As an example: Using polling to detect when nodes become unreachable
and then reachable again.
In order to do this it would help if the alarm color for the exception
and for the normal alarm firing could be set to two different colors.
And that DECmcc would always set the Icon to the last color alarmed.
Also in a CHANGE_OF expression, I find it very strange that the
EXCEPTION doesn't count in setting the known attribute value. I think
the attribut value should be changed in this case to "UNKNOWN".
Thus with an alarm of the type:
(CHANGE_OF(NODE4 X state *,*)) , normal firing = clear = blue
, exception firing = critical = red
I could make the ICON go red (and mail sent, etc) when the node becomes
unreachable. (State changes from "on" to "UNKNOWN")
Then while the node is unreachable, the alarm exception doesn't fire
again because the state remains "UNKNOWN".

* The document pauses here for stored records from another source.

(** The theorem at a system that cost 400000 and saves 90000 a year: it
    pays back in the fifth year; and at a bill without savings. *)
Lemma roi_payback_witness :
  (exists rep p,
      compute_roi sample_bill (Some sample_roi_config) None
      = Some (RoiReport rep) /\
      simple_payback rep = Some (Py.round p 1) /\ 4 < p /\ p <= 5) /\
  compute_roi no_savings_bill (Some sample_roi_config) None
  = Some (RoiError "No savings to compute ROI").
Proof.
  split.
  - destruct (roi_payback sample_bill None) as (_ & _ & H).
    destruct (H sample_roi_config ltac:(discriminate)) as [_ Hpay].
    destruct Hpay as (rep & p & n & f & Hrep & Hp & Hn & Hf0 & Hf1 & Hnf & Hcum
                      & Hprev & Hsp & _).
    + reflexivity.
    + reflexivity.
    + vm_compute. discriminate.
    + exists rep, p. split; [exact Hrep|]. split; [exact Hsp|].
      assert (Hv : payback_year
                     (roi_loop (roi_annual_savings sample_bill None)
                               (get "total_cost" 0 sample_roi_config))
                   = Some p) by exact Hp.
      vm_compute in Hv. injection Hv as <-.
      split; vm_compute; [reflexivity | discriminate].
  - destruct (roi_payback no_savings_bill None) as (_ & _ & H).
    destruct (H sample_roi_config ltac:(discriminate)) as [Herr _].
    apply Herr. vm_compute. discriminate.
Defined.

(** C7 as stated fails for a cost of zero, which is also the default when
    the configuration has no [total_cost]: the cost is reached in year 0,
    the payback year computed is 0, and the report gives null for both
    paybacks instead of 0. *)
Lemma roi_free_system_counterexample :
  get "total_cost" 0 free_roi_config <= cum_savings 90000 26 /\
  cum_savings 90000 0 == get "total_cost" 0 free_roi_config /\
  (exists p, payback_year (roi_loop 90000 0) = Some p /\ p == 0) /\
  exists rep,
    compute_roi sample_bill (Some free_roi_config) None = Some (RoiReport rep) /\
    simple_payback rep = None /\ remaining_payback rep = None.
Proof.
  split; [vm_compute; discriminate|].
  split; [reflexivity|].
  split; [eexists; split; [vm_compute; reflexivity | reflexivity]|].
  eexists. split; [vm_compute; reflexivity|].
  split; reflexivity.
Qed.

(** ** Grouping *)

Lemma mem_In (d : string) (l : list string) : mem d l = true <-> In d l.
Proof.
  unfold mem. rewrite existsb_exists. split.
  - intros (x & Hx & E). apply String.eqb_eq in E. now subst.
  - intro H. exists d. split; [assumption | apply String.eqb_refl].
Qed.

Lemma mem_false (d : string) (l : list string) : mem d l = false <-> ~ In d l.
Proof.
  rewrite <- mem_In. destruct (mem d l); split; congruence.
Qed.

Lemma distinct_keys_snoc (l : list string) (k : string) :
  distinct_keys (l ++ [k])
  = if mem k (distinct_keys l) then distinct_keys l else distinct_keys l ++ [k].
Proof. unfold distinct_keys. now rewrite fold_left_app. Qed.

Lemma distinct_keys_In (l : list string) (k : string) :
  In k (distinct_keys l) <-> In k l.
Proof.
  induction l as [|x l IH] using rev_ind.
  - reflexivity.
  - rewrite distinct_keys_snoc, in_app_iff.
    destruct (mem x (distinct_keys l)) eqn:E.
    + apply mem_In in E. rewrite IH. split; [tauto|].
      intros [H | [<- | []]]; [assumption | now apply IH].
    + rewrite in_app_iff, IH. reflexivity.
Qed.

Lemma distinct_keys_NoDup (l : list string) : NoDup (distinct_keys l).
Proof.
  induction l as [|x l IH] using rev_ind.
  - constructor.
  - rewrite distinct_keys_snoc.
    destruct (mem x (distinct_keys l)) eqn:E; [assumption|].
    apply mem_false in E.
    apply NoDup_app; [assumption | repeat constructor; intros [] |].
    intros y Hy [<- | []]. contradiction.
Qed.

Section Grouping.

Context {A : Type} (key_fn : A -> string).

(** The rows of key [k]. *)
Let rows_of (rows : list A) (k : string) : list A :=
  filter (fun r => String.eqb (key_fn r) k) rows.

Let group_of (rows : list A) (k : string) : string * list A :=
  (k, rows_of rows k).

Lemma group_by_snoc (rows : list A) (r : A) :
  group_by (rows ++ [r]) key_fn
  = group_append (key_fn r) r (group_by rows key_fn).
Proof. unfold group_by. now rewrite fold_left_app. Qed.

Lemma rows_of_snoc (rows : list A) (r : A) (k : string) :
  rows_of (rows ++ [r]) k
  = rows_of rows k ++ (if String.eqb (key_fn r) k then [r] else []).
Proof. unfold rows_of. now rewrite filter_app. Qed.

Lemma group_of_other (rows : list A) (r : A) (ks : list string) :
  ~ In (key_fn r) ks ->
  map (group_of (rows ++ [r])) ks = map (group_of rows) ks.
Proof.
  intro Hn. apply map_ext_in. intros k Hk. unfold group_of.
  rewrite rows_of_snoc.
  destruct (String.eqb_spec (key_fn r) k) as [E|_].
  - exfalso. apply Hn. now rewrite E.
  - now rewrite app_nil_r.
Qed.

Lemma group_append_groups (rows : list A) (r : A) (ks : list string) :
  NoDup ks ->
  group_append (key_fn r) r (map (group_of rows) ks)
  = if mem (key_fn r) ks then map (group_of (rows ++ [r])) ks
    else map (group_of rows) ks ++ [(key_fn r, [r])].
Proof.
  induction ks as [|k ks IH]; intro Hnd.
  - reflexivity.
  - inversion Hnd as [|? ? Hk Hnd']; subst.
    cbn [map group_append group_of mem existsb].
    rewrite (String.eqb_sym (key_fn r) k).
    destruct (String.eqb_spec k (key_fn r)) as [->|Hne].
    + cbn [orb]. fold (group_of rows). rewrite (group_of_other _ _ _ Hk).
      unfold group_of at 2. rewrite rows_of_snoc, String.eqb_refl.
      reflexivity.
    + cbn [orb]. fold (group_of rows). rewrite (IH Hnd').
      fold (mem (key_fn r) ks).
      destruct (mem (key_fn r) ks).
      * f_equal. unfold group_of. rewrite rows_of_snoc.
        destruct (String.eqb_spec (key_fn r) k) as [E|_];
          [congruence | now rewrite app_nil_r].
      * reflexivity.
Qed.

But when the node comes up again, the state changes from "UNKNOWN" to
"on" and the alarm fires again normally changing the ICON to blue
(and sends mail, etc).
And lastly while the node remains reachable, the alarm doesn't fire
again either because the state remains "on" all the while.
Hoppefull, Gil
P.S. I had several concerned people mentioning something similar to
me. (how with DECmcc you can never see the node state = off, etc. )
because then the node is unreachable and its the exception that fires.
|
2619.3 | Try IpReachability | TOOK::MINTZ | Erik Mintz, DECmcc Development, dtn 226-5033 | Fri Mar 27 1992 07:49 | 9 |
| For SNMP nodes, I would suggest using the IpReachability attribute,
which should return up or down rather than the exception.
Unfortunately, it is too late in the development cycle for us to
change functionality in alarms for V1.2. But I will file your
note as a suggestion QAR so it can be considered later.
-- Erik
|
2619.4 | Occurs N Times + 'generic' reachability? | TOOK::MCPHERSON | Save a tree: kill an ISO working group. | Fri Mar 27 1992 08:19 | 22 |
| > Clients want, DECmcc to change icon colors for every event. Also not to
> receive too many messages about the same thing.
Maybe I'm reading this incorrectly, but this statement seems to
contradict itself.
Would an "OCCURS N TIMES" rule format do anything to help your here?
Re: your questions about reachability et al:
For objects that have 'reachability' defined as an attribute (e.g.
IPreachability for SNMP entities) then you can do what you want. For
all the rest, you will still need more fancy processing (which is not
in 1.2)...
Maybe one could make a case for a 'generic' attribute called
"Reachability" that could be 'inherited' (sorta like reference
attributes) ? Might that be a more reasonable/predictable way to solve
the general problem instead of trying to infer from alarm rule
exceptions firing?
/doug
|
2619.5 | Re. 3 & .4 | BEAGLE::ANDRADE | The sentinel (.)(.) | Mon Mar 30 1992 05:29 | 52 |
| Re.3 Thanks Erik
Too bad it can't be done for v1.2, I guess I should have mentioned it
sooner. But it seemed so obvious that something like this was needed...
Re.4 Doug
A generic Reachability attribute that is inherited certainly seems like
something worth doing. A CHANGE_OF rule would fire when the node first
becomes rechable or unreachable. However, would the ICON colors change
as well with the node state. This would require being able to set ICON
colors by the "REACHABILITY" attribute state.
The "UNKNOWN" value for attributes I asked for, is in fact the same
as your "REACHABILITY" attribute. If you implement it for everything.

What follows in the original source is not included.